* [PROMPT]: How many lines in the records below contain the word "clear"? Reply with the number alone.

* [INFORMATION GIVEN]:
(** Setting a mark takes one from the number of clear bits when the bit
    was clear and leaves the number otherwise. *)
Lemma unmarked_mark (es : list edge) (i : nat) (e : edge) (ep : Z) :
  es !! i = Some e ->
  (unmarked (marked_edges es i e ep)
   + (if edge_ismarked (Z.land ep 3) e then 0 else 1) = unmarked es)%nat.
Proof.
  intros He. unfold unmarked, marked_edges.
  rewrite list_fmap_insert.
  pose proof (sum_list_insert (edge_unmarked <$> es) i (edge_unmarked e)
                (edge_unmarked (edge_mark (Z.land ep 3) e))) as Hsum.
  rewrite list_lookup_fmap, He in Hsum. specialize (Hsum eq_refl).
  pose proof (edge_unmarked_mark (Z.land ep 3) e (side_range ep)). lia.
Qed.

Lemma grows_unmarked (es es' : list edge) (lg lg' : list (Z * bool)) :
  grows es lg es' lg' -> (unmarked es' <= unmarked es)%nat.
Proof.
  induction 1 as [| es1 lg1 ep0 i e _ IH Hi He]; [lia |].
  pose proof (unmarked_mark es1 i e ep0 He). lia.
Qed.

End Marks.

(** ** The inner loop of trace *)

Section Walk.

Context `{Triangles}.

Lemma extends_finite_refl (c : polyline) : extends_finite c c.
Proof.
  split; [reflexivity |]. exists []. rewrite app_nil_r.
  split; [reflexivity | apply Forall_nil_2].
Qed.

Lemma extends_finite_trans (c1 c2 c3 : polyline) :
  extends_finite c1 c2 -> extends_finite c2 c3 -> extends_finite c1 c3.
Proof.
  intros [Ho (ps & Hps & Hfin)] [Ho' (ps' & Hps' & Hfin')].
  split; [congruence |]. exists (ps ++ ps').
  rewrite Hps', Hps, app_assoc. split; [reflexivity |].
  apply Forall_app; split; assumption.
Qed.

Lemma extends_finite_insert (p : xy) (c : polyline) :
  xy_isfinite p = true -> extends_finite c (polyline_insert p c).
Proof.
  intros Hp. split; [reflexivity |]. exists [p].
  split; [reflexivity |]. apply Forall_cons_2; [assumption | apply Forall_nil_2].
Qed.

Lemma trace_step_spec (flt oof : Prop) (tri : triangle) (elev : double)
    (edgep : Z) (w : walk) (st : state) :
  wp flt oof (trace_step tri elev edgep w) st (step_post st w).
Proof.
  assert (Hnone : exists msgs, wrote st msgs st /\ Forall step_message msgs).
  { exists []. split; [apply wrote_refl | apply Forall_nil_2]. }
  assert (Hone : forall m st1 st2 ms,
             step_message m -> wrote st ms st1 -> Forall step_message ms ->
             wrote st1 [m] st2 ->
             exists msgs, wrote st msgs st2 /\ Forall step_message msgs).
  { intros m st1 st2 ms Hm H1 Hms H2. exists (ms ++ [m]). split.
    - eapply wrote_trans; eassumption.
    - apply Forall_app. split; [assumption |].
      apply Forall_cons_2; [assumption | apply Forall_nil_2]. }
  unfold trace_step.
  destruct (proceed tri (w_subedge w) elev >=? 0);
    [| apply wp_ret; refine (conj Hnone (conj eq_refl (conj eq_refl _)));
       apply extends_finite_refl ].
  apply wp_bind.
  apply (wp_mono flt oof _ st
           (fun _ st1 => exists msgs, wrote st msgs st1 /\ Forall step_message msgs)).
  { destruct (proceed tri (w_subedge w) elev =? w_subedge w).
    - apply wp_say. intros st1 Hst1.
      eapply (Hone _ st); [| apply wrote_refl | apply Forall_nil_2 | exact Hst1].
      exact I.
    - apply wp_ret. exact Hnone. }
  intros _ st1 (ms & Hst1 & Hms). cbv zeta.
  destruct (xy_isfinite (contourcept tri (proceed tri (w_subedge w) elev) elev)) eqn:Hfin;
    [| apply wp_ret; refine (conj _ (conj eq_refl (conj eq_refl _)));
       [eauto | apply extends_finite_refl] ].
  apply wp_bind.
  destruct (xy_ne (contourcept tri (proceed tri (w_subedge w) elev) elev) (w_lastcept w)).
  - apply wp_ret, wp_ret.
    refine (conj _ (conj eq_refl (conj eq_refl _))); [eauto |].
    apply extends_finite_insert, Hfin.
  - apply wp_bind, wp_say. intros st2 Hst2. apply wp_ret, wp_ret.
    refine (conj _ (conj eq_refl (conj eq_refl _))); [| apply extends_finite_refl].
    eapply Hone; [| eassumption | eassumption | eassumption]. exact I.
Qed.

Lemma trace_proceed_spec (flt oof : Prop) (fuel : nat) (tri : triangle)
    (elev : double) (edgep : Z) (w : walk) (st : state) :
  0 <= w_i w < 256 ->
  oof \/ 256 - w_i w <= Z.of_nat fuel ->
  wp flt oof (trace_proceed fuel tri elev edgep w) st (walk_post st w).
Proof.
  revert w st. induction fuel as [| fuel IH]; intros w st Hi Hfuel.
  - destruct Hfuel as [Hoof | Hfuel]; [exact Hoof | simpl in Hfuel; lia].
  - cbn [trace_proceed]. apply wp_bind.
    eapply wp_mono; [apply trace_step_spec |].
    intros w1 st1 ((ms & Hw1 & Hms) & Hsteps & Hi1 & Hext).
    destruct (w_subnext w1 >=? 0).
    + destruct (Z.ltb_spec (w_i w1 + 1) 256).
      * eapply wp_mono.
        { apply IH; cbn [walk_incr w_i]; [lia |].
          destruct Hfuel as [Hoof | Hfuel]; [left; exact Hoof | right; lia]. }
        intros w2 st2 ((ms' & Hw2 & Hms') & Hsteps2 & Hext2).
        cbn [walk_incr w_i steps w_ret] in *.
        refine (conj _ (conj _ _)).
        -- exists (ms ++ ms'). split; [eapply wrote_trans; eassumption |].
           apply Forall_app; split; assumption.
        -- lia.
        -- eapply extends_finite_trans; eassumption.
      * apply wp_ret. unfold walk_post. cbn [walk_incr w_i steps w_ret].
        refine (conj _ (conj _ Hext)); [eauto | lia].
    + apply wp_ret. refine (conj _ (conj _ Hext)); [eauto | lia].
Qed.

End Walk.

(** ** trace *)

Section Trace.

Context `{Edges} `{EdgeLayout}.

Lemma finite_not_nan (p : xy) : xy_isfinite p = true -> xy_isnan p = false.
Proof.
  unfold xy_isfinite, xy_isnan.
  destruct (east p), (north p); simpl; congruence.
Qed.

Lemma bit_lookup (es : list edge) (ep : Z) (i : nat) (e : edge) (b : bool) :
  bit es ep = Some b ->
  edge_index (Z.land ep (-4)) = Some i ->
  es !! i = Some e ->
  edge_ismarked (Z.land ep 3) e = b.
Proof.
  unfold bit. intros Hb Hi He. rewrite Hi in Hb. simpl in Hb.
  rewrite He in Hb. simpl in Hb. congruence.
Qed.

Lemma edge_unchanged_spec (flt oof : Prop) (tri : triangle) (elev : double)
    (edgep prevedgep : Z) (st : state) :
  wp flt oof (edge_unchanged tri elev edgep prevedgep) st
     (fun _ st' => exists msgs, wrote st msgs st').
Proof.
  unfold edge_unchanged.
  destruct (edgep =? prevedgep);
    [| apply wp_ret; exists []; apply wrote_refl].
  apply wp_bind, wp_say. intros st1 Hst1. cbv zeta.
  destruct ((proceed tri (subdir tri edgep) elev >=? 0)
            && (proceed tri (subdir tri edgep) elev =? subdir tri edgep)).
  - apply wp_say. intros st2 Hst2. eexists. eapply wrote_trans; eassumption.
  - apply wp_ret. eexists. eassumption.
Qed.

* [ANSWER TO THIS PROBLEM]: 2